Material to process →
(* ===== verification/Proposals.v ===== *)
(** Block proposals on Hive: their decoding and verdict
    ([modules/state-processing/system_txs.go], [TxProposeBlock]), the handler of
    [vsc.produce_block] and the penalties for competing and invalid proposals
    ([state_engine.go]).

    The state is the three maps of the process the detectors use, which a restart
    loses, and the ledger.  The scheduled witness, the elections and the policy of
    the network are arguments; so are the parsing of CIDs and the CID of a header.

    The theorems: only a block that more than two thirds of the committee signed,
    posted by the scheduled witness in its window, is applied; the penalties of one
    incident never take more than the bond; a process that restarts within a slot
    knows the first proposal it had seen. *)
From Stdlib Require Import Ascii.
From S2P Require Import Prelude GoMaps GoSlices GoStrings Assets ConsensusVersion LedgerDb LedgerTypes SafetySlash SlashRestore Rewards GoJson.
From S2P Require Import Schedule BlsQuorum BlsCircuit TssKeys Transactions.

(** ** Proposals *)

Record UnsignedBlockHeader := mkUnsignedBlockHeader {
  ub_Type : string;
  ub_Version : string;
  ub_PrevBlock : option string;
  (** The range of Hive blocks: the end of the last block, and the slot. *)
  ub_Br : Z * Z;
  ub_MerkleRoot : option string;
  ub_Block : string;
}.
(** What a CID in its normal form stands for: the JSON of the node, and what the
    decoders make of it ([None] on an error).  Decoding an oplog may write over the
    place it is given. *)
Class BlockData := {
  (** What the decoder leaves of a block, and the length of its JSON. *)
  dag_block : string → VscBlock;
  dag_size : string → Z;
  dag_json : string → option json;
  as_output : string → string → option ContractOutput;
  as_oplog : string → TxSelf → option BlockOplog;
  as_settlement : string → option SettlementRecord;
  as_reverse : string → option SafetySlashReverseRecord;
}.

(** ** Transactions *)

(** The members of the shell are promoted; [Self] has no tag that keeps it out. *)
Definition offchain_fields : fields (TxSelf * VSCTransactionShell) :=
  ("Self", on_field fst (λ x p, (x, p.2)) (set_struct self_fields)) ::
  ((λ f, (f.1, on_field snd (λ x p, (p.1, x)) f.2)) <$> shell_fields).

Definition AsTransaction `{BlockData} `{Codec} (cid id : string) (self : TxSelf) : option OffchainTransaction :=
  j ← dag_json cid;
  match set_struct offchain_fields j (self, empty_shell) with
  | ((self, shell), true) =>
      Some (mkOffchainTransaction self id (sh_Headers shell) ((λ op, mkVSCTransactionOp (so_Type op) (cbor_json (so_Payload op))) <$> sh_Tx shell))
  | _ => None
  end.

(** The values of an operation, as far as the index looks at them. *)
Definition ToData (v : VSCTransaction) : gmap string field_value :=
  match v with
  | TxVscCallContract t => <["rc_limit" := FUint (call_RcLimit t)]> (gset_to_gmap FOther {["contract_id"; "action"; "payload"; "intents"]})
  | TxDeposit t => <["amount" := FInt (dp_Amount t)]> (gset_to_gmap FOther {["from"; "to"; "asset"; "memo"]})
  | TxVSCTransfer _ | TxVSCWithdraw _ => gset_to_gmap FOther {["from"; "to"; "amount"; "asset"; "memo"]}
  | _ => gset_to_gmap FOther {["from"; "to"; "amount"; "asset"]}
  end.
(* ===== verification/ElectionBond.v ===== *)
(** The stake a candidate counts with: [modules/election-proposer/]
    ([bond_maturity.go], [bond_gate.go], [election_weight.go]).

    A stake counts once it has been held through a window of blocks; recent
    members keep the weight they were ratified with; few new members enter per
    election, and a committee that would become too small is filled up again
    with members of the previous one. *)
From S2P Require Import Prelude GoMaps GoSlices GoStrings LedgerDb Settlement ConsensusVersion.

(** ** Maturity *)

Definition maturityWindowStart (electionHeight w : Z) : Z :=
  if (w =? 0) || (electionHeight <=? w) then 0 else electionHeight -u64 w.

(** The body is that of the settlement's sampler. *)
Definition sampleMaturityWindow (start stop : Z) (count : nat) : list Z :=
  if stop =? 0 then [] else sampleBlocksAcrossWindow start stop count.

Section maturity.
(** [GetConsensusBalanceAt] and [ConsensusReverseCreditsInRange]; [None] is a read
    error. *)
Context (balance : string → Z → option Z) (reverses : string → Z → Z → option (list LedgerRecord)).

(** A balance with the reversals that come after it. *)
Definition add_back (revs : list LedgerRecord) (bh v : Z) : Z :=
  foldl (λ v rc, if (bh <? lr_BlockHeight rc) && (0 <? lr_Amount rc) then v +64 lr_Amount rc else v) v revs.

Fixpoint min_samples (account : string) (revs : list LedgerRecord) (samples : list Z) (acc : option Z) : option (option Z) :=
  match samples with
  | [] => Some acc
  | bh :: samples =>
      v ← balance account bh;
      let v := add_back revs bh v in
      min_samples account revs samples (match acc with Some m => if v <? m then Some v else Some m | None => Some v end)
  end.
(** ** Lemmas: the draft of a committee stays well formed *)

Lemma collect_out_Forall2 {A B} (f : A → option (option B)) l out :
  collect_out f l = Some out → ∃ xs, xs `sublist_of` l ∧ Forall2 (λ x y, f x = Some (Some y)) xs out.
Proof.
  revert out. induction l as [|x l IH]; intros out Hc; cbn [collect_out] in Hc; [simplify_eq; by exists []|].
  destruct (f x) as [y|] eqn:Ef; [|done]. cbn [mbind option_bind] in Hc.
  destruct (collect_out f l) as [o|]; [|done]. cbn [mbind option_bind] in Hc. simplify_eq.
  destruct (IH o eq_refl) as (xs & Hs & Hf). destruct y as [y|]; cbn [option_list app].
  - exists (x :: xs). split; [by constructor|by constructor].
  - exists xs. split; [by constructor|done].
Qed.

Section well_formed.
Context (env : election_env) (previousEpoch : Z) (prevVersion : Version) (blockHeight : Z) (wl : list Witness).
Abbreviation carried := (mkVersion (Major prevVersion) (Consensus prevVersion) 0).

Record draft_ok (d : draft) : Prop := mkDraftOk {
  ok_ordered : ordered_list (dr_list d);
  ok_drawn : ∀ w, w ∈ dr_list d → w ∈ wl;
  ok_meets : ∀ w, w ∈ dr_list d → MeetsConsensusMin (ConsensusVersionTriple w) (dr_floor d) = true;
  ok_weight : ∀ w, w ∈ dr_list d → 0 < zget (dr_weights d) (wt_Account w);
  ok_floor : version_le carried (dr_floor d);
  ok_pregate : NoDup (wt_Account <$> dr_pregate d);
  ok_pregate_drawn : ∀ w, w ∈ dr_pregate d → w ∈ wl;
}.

Exercise aim →
Restate the listing exactly, starting at its first line and ending at the line where "([state_engine.go])." occurs; include both and no other lines.

Your response →
(* ===== verification/Proposals.v ===== *)
(** Block proposals on Hive: their decoding and verdict
    ([modules/state-processing/system_txs.go], [TxProposeBlock]), the handler of
    [vsc.produce_block] and the penalties for competing and invalid proposals
    ([state_engine.go]).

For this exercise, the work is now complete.